Mi sembra ora di capire che l’esperienza di e/static e poi anche di blank abbia sempre avuto queste caratteristiche, per quanto mi riguarda, quando, innumerevoli volte, mi trovavo solo dentro un’installazione (soprattutto in via Parma, dove non esisteva un vero e proprio ufficio). Ma lo stesso visitatore che veniva in un giorno di normale apertura, dopo l’inaugurazione, anche lui/lei si trovava in questa condizione, solo con l’opera, in grado di stabilire con essa un dialogo. E la mia presenza – quando intuivo che avesse senso, che fosse utile – era non soltanto discreta ma anche di grande disponibilità a stabilire un dialogo con il visitatore. In quei casi io rappresentavo, in qualche modo, l’opera e il suo autore, facendo da tramite fra le tre entità, mettendomi però in gioco a mia volta, ovvero non rimanendo passivo, ma presente e attento, vuoto soprattutto, per poter vivere intensamente quell’esperienza.
Si può ben dire che tutto quanto è stato creato e presentato nell’ambito di e/static, per circa vent’anni, non ha mai, o quasi mai – o comunque, mai intenzionalmente – avuto le caratteristiche della spettacolarità, ma ha bensì trovato la sua giusta dimensione sempre nel modo dimesso di cui detto sopra.
Ma queste caratteristiche sono, prima ancora, le stesse mie: non sono un esibizionista, mi sento a disagio quando mi trovo al centro dell’attenzione e cerco sempre di essere, prima ancora che apprezzato, non notato. Soprattuto sono alieno da ogni forma di ostentazione. Era perciò inevitabile che il lavoro di e/static venisse fuori in un certo modo, in tutti i suoi aspetti, a cominciare dal nome stesso, perché non avrei mai potuto dare il mio nome e cognome allo spazio, un’eventualità che non ho mai preso in considerazione.

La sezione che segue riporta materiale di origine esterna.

(** C1, amended. For a known schema and a file that is read, when every
    row transcodes and the validator raises nothing but [ValidationError],
    [import_and_validate_csv] returns a report over all the data rows: a
    row the validator rejects is entered in [invalid_items] with its row
    number, its id, the text of the error and its record, a row it accepts
    is entered in [valid_items], and the rows after a rejected row are
    processed all the same. *)
Theorem validation_failure_is_isolated
        (w : world) (file_path schema_name schema_path : string)
        (csv_data : list (Dict.dict string)) :
  Dict.get schema_name (get_available_schemas w) = Some schema_path ->
  read_csv_file w file_path = Ok csv_data ->
  (forall row, In row csv_data ->
     exists nested,
       transform_flat_to_nested row = Ok nested
       /\ (run_validator w schema_path nested = Ok tt
           \/ exists msg, run_validator w schema_path nested = Err (ValidationError msg))) ->
  exists rep,
    import_and_validate_csv w file_path schema_name = Ok rep
    /\ total rep = length csv_data
    /\ valid rep + invalid rep = length csv_data
    /\ forall i row nested,
         nth_error csv_data i = Some row ->
         transform_flat_to_nested row = Ok nested ->
         (forall msg,
             run_validator w schema_path nested = Err (ValidationError msg) ->
             In {| item_row := i + 2; item_id := get_id nested;
                   item_error := Some msg; item_data := nested |}
                (invalid_items rep))
         /\ (run_validator w schema_path nested = Ok tt ->
             In {| item_row := i + 2; item_id := get_id nested;
                   item_error := None; item_data := nested |}
                (valid_items rep)).
Proof.
  intros Hschema Hread Hrows.
  destruct (map_result_all_ok (judge w schema_path) (enumerate csv_data)) as [outs Houts].
  { intros [i row] Hin. apply enumerate_from_In in Hin. simpl in Hin.
    destruct (Hrows row Hin) as (nested & Ht & Hv). unfold judge. rewrite Ht. simpl.
    rewrite validate_against_schema_run.
    destruct Hv as [-> | [msg ->]]; simpl; eauto. }
  exists (fold_left record_outcome outs (fresh_report csv_data)).
  destruct (fold_record_outcome outs (fresh_report csv_data)) as (Ht & Hv & Hi & _).
  cbv zeta in *. simpl in Ht, Hv, Hi.
  pose proof (map_result_length _ _ _ Houts) as Hlen.
  unfold enumerate in Hlen. rewrite enumerate_from_length in Hlen.
  pose proof (filter_split_length fst outs) as Hsplit.
  split; [|split; [|split]]; try lia.
  - rewrite import_unfold, Hschema, Hread. simpl. now rewrite Houts.
  - intros i row nested Hrow Hnested.
    pose proof (enumerate_from_nth csv_data 0 i row Hrow) as Hentry.
    destruct (map_result_nth _ _ _ _ _ Houts Hentry) as (vo & Hvo & Hjudge).
    apply nth_error_In in Hvo.
    pose proof (judged_entry_recorded outs (fresh_report csv_data) vo Hvo) as Hin.
    unfold judge in Hjudge. rewrite Hnested in Hjudge. simpl in Hjudge.
    rewrite validate_against_schema_run in Hjudge.
    split.
    + intros msg Hmsg. rewrite Hmsg in Hjudge. injection Hjudge as <-. exact Hin.
    + intros Hok. rewrite Hok in Hjudge. injection Hjudge as <-. exact Hin.
Qed.
(** * ExerciseDB MCP server: a shallow embedding of [server.py]

    The development follows the layout of the Python module:

    - [Py]: the few [str] and [list] operations the module uses
      ([lower], [title], [strip], [in], [replace], slices, [join]);
    - the data model: exercise records, JSON payloads, HTTP outcomes;
    - the three formatting helpers;
    - the process state (response cache, request counter, standard output)
      and [make_api_request];
    - the selection steps the workout builders share (equipment filter,
      slice, deduplication loop), the five builders and
      [get_exercise_by_id];
    - the listing tools, the search, the alternatives and the
      modifications;
    - the two halves of a call of [make_api_request], before and after its
      [await], and the server that interleaves the calls in flight;
    - the properties of section 8 of the specification, and further
      properties of the code.

    Text is modelled by its UTF-8 encoding: a byte string, whose characters
    are counted and cut as Python does ([str_len], [str_take]).  Case mapping
    acts on the ASCII letters, which is what [str.lower] and [str.title]
    do on ASCII text; a property that needs the case mapping of a name is
    stated for names in ASCII.
    Python integers are [Z].  An exercise record is the upstream JSON object:
    its ten documented keys, every one of them optional since the module
    reads each key through [dict.get], with values of the documented types
    (text, or a list of texts), and the names of whatever other keys the
    object carries, which the module never reads. *)

From Stdlib Require Import Ascii.
From stdpp Require Import base strings gmap list sorting pretty.

Local Open Scope Z_scope.

(** ** Python text and sequence operations *)

Module Py.
(** * persistent-computations: the recovery engine, embedded and verified

    Sources embedded here:
    - [src/persistent-computation-context.js]  ([PersistentComputationContext])
    - [src/persistent-computation.js]          ([PersistentComputation], [step])
    - [src/errors.js]                          ([ComputationFailedError])
    - [tests/utils.js]                         (the test computations, used as examples)

    Modelling conventions.
    - JavaScript values are the inductive [JsValue]; [truthy] is ToBoolean.
    - A [throw] is the [Throw] completion; [await] is sequencing (the code is
      strictly sequential, every promise is awaited where it is created).
    - [recoveryData.computations], a plain JS object used as a map from
      class name to an array, is a [gmap string (list JsValue)] of its own
      properties. A read [computations[name]] goes through the prototype
      chain ([read_computations]): a name the object does not own reads as
      the member of [Object.prototype] of that name, and as [undefined]
      when there is none.
    - What the transformer decodes is a recovery-data object or one of the
      falsy values ([Decoded]); other decoded values are outside the model.
    - A [run] method ([Body]) returns, throws, awaits [this.step(fn)] and
      goes on with the way the step completed (so it can catch what a step
      throws), and reads the getters [hasRecoveryData] and
      [currentStepIndex] of its instance. It reaches the context through
      [step] only. A callback [fn] returns a value or throws, and touches
      neither the context nor the transport. Step results are values: a
      [run] method that mutates an object a step gave it, and with it the
      element of the stored array, is outside the model.
    - The injected capabilities ([options.transport], [options.transformer])
      and the two library functions the code calls ([fast-deep-equal], the
      template literal's ToString) are the fields of the class [Host].
      [options.recoveryDataLocation] is the location as the constructor
      resolved it.
    - Calls to the transport and to step callbacks are recorded in a trace,
      the way the tests count them with [mock.fn].
    - Logger calls ([debug], [verbose]) change no state and are left out. *)

From Stdlib Require Import ZArith.
From stdpp Require Import base option list strings pretty gmap.

Local Open Scope string_scope.
Local Open Scope list_scope.
Local Open Scope nat_scope.
Set Warnings "-register-all".

(** ** JavaScript values *)

Inductive JsValue :=
| VUndefined
| VNull
| VBool (b : bool)
| VNum (n : Z)
| VNegZero
| VNaN
| VBigInt (n : Z)
| VStr (s : string)
| VArr (items : list JsValue)
| VObj (props : list (string * JsValue))
| VError (name message : string).

(** ToBoolean: what [if (x)] and [!x] test. *)
Definition truthy (v : JsValue) : bool :=
  match v with
  | VUndefined | VNull | VNegZero | VNaN => false
  | VBool b => b
  | VNum n | VBigInt n => negb (n =? 0)%Z
  | VStr s => match s with EmptyString => false | _ => true end
  | VArr _ | VObj _ | VError _ _ => true
  end.

(** The eight falsy values, as the recovery test lists them:
    [null, undefined, false, '', 0, BigInt(0), -0, NaN]. *)
Inductive Falsy :=
| FNull | FUndefined | FFalse | FEmptyString | FZero | FBigIntZero | FNegZero | FNaN.

Definition falsy_value (f : Falsy) : JsValue :=
  match f with
  | FNull => VNull
  | FUndefined => VUndefined
  | FFalse => VBool false
  | FEmptyString => VStr ""
  | FZero => VNum 0
  | FBigIntZero => VBigInt 0
  | FNegZero => VNegZero
  | FNaN => VNaN
  end.

(** Completion of a call: it returns, or it throws. *)
Inductive completion (E A : Type) :=
| Normal (a : A)
| Throw (e : E).
Arguments Normal {E A} a.
Arguments Throw {E A} e.

Definition TypeError (message : string) : JsValue := VError "TypeError" message.

(** Own-property read on a plain object. *)
Fixpoint get_prop (key : string) (props : list (string * JsValue)) : JsValue :=
  match props with
  | [] => VUndefined
  | (k, v) :: rest => if String.eqb k key then v else get_prop key rest
  end.

(** [error.message]: throws on [null] and [undefined], reads the property
    of an object, and is [undefined] on every other primitive. *)
Definition message_of (error : JsValue) : completion JsValue JsValue :=
  match error with
  | VUndefined =>
      Throw (TypeError "Cannot read properties of undefined (reading 'message')")
  | VNull =>
      Throw (TypeError "Cannot read properties of null (reading 'message')")
  | VError _ message => Normal (VStr message)
  | VObj props => Normal (get_prop "message" props)
  | _ => Normal VUndefined
  end.

(** ** Computations (persistent-computation.js) *)

(** A step callback [fn]: [fn_id] identifies it in the trace, [fn_call] is
    what calling it yields. *)
Record StepFn := {
  fn_id : nat;
  fn_call : completion JsValue JsValue;
}.

(** The body of a subclass's [run(input)]. It returns or throws; it awaits
    [this.step(fn)] and goes on with how the step completed, the value it
    gave or, inside a [try], what it threw; it reads [this.hasRecoveryData]
    or [this.currentStepIndex] and goes on with what the getter gave. *)
Inductive Body :=
| Return (v : JsValue)
| Raise (e : JsValue)
| TryStep (fn : StepFn) (k : completion JsValue JsValue -> Body)
| GetHasRecoveryData (k : bool -> Body)
| GetCurrentStepIndex (k : nat -> Body).

(** [await this.step(fn)] outside any [try]: what the step throws, the
    [run] method throws. *)
Definition AwaitStep (fn : StepFn) (k : JsValue -> Body) : Body :=
  TryStep fn (fun outcome =>
                match outcome with
                | Normal v => k v
                | Throw e => Raise e
                end).

(** A subclass of [PersistentComputation]: [class_name] is what
    [instance.constructor.name] evaluates to. *)
Record ComputationClass := {
  class_name : string;
  run_method : JsValue -> Body;
}.

(** An instance: the private fields [#hasRecoveryData] and
    [#currentStepIndex] of the class. *)
Record PersistentComputation := {
  class_of : ComputationClass;
  hasRecoveryDataFlag : bool;
  currentStepIndex : nat;
}.

(** The base class itself: its [run] always throws. *)
Definition PersistentComputationBase : ComputationClass := {|
  class_name := "PersistentComputation";
  run_method := fun _ =>
    Raise (VError "Error"
             "You should override the `run` method of `Step` in a subclass");
|}.

Definition markRecovered (self : PersistentComputation) : PersistentComputation :=
  {| class_of := class_of self;
     hasRecoveryDataFlag := true;
     currentStepIndex := currentStepIndex self |}.

(** [this.#currentStepIndex += 1] *)
Definition advance (self : PersistentComputation) : PersistentComputation :=
  {| class_of := class_of self;
     hasRecoveryDataFlag := hasRecoveryDataFlag self;
     currentStepIndex := currentStepIndex self + 1 |}.

(** An element of the list handed to [run]: a class, as the code expects,
    or an already constructed instance, as the test suite also passes. *)
Inductive Runnable :=
| AClass (cls : ComputationClass)
| AnInstance (instance : PersistentComputation).

(** ** The context (persistent-computation-context.js) *)

(** What [Object.prototype] holds under a name: a method, of which the
    code can only come to read the [length], or, under [__proto__], the
    prototype object itself, which has no [length]. *)
Inductive Inherited :=
| InheritedFunction (arity : nat)
| InheritedPrototype.

(** The members of [Object.prototype]. *)
Definition Object_prototype_member (key : string) : option Inherited :=
  if bool_decide (key ∈ ["toString"; "toLocaleString"; "valueOf"])
  then Some (InheritedFunction 0)
  else if bool_decide (key ∈ ["constructor"; "hasOwnProperty"; "isPrototypeOf";
                              "propertyIsEnumerable"; "__lookupGetter__";
                              "__lookupSetter__"])
  then Some (InheritedFunction 1)
  else if bool_decide (key ∈ ["__defineGetter__"; "__defineSetter__"])
  then Some (InheritedFunction 2)
  else if bool_decide (key = "__proto__") then Some InheritedPrototype
  else None.

(** What the read [computations[key]] gives on the plain object
    [computations]: the array the object owns under the key, else what its
    prototype holds there, else [undefined]. *)
Inductive StepData :=
| OwnArray (stepData : list JsValue)
| FromPrototype (member : Inherited)
| NotFound.

Definition read_computations (comps : gmap string (list JsValue)) (key : string)
    : StepData :=
  match comps !! key with
  | Some stepData => OwnArray stepData
  | None =>
      match Object_prototype_member key with
      | Some member => FromPrototype member
      | None => NotFound
      end
  end.

Record RecoveryData := {
  computations : gmap string (list JsValue);
  dependencies : JsValue;
  error : option JsValue;
}.

Record Options := {
  fromScratch : bool;
  recoveryDataLocation : string;
}.

Record RunResult := {
  name : string;
  value : JsValue;
}.

(** The fields of a [PersistentComputationContext]; [results] is [#results]. *)
Record Context := {
  options : Options;
  recoveryData : RecoveryData;
  results : list RunResult;
}.

(** What [transformer.deserialize] hands back: a recovery-data object, or
    one of the falsy values. *)
Inductive Decoded :=
| DecodedObject (data : RecoveryData)
| DecodedFalsy (f : Falsy).

(** errors.js: a [ComputationFailedError] has the name
    ['ComputationFailedError'], a message, the caught error as [cause] and
    the failing instance as [step]. *)
Record ComputationFailedError := {
  message : string;
  cause : JsValue;
  step_of : PersistentComputation;
}.

(** What a call of [run] can reject with: the error it builds itself, or
    any value thrown elsewhere and not caught. *)
Inductive Rejection :=
| ComputationFailed (e : ComputationFailedError)
| Uncaught (e : JsValue).

(** The host: injected capabilities and library functions. [Store] is the
    state behind the transport, [Bytes] what the transformer produces. *)
Class Host := {
  Store : Type;
  Bytes : Type;
  t_exists : string -> Store -> completion JsValue bool * Store;
  t_read : string -> Store -> completion JsValue Bytes * Store;
  t_write : string -> Bytes -> Store -> completion JsValue unit * Store;
  serialize : RecoveryData -> completion JsValue Bytes;
  deserialize : Bytes -> completion JsValue Decoded;
  fastDeepEqual : JsValue -> JsValue -> bool;
  ToString : JsValue -> string;
}.

Section Engine.
Context `{host : Host}.

Inductive event :=
| EvExists (location : string)
| EvRead (location : string)
| EvWrite (location : string) (data : Bytes)
| EvCall (fn : nat).

(** The context object together with the world it acts on. *)
Record Machine := {
  runner : Context;
  store : Store;
  trace : list event;
}.

(** State and exceptions: what every asynchronous method of the context
    threads through its awaits. *)
Definition Eff (A : Type) : Type := Machine -> completion JsValue A * Machine.

#[local] Instance eff_ret : MRet Eff := fun A a m => (Normal a, m).

#[local] Instance eff_bind : MBind Eff := fun A B k c m =>
  match c m with
  | (Normal a, m') => k a m'
  | (Throw e, m') => (Throw e, m')
  end.

Definition gets {A} (f : Context -> A) : Eff A := fun m => (Normal (f (runner m)), m).

Definition with_runner (f : Context -> Context) (m : Machine) : Machine :=
  {| runner := f (runner m); store := store m; trace := trace m |}.

Definition update (f : Context -> Context) : Eff unit :=
  fun m => (Normal tt, with_runner f m).

Definition record (e : event) (m : Machine) : Machine :=
  {| runner := runner m; store := store m; trace := trace m ++ [e] |}.

Definition with_store (s : Store) (m : Machine) : Machine :=
  {| runner := runner m; store := s; trace := trace m |}.

(** A call of a pure capability (the transformer's methods). *)
Definition call {A} (c : completion JsValue A) : Eff A := fun m => (c, m).

(** [await this.#transport.exists(location)] *)
Definition transport_exists (location : string) : Eff bool :=
  fun m =>
    let '(r, s) := t_exists location (store m) in
    (r, record (EvExists location) (with_store s m)).

(** [await this.#transport.read(location)] *)
Definition transport_read (location : string) : Eff Bytes :=
  fun m =>
    let '(r, s) := t_read location (store m) in
    (r, record (EvRead location) (with_store s m)).

(** [await this.#transport.write(location, data)] *)
Definition transport_write (location : string) (data : Bytes) : Eff unit :=
  fun m =>
    let '(r, s) := t_write location data (store m) in
    (r, record (EvWrite location data) (with_store s m)).

Definition set_recoveryData (data : RecoveryData) (c : Context) : Context :=
  {| options := options c; recoveryData := data; results := results c |}.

Un’altra cosa molto interessante emersa recentemente guardando i due ultimi film di Teshigahara, e poi leggendo qualcosa su Rikyū e Oribe, il suo seguace e successore nella carica di maestro della cerimonia del tè dello shōgun (rispettivamente Hideyoshi e Ieyasu). Oltre agli aspetti più noti della sua forma cerimoniale (povertà e semplicità degli utensili, con tazze neppure decorate, e sempre asimmetriche, imperfette) ho letto da qualche parte della sua – o della loro – convinzione che ogni esperienza fosse unica e irripetibile e andasse quindi vissuta intensamente, proprio sapendo che non si sarebbe mai potuta rifare in alcun modo, se non fingendo (perdendo quindi ogni sua autenticità e rendendo la rappresentazione del tutto sterile e vacua).
Anche questa cosa è venuta fuori spesso in quegli anni, soprattutto nella seconda parte, direi, con campo volo in particolare, ma poi anche killing floor e La collera delle lumache.

Infine: io credo che le Rooms of Stillness [Stanze della quiete] di Julius fossero delle stanze del tè così come le concepiva Rikyū, o comunque qualcosa di molto simile. Non so se lui ne fosse consapevole, non se ne è mai parlato, ma forse no, l’idea nacque in lui spontaneamente, dopodiché scrisse quel breve, denso testo che tanta importanza ha avuto per me, e continua ad avere.

N.B.: questo testo non appare sul libro Allestire una mostra, pur essendovi, in parte, connesso, e chi leggerà entrambi, il libro e il testo, potrà avere un’idea più ampia e approfondita di certi temi. E il sottotitolo allude abbastanza esplicitamente al libro: questa è effettivamente una sua postilla, anche se non vi appare. Perciò ho deciso di inserirlo in questa sezione del blog, che presenta appunto una selezione di materiali del libro, in una fase della loro elaborazione.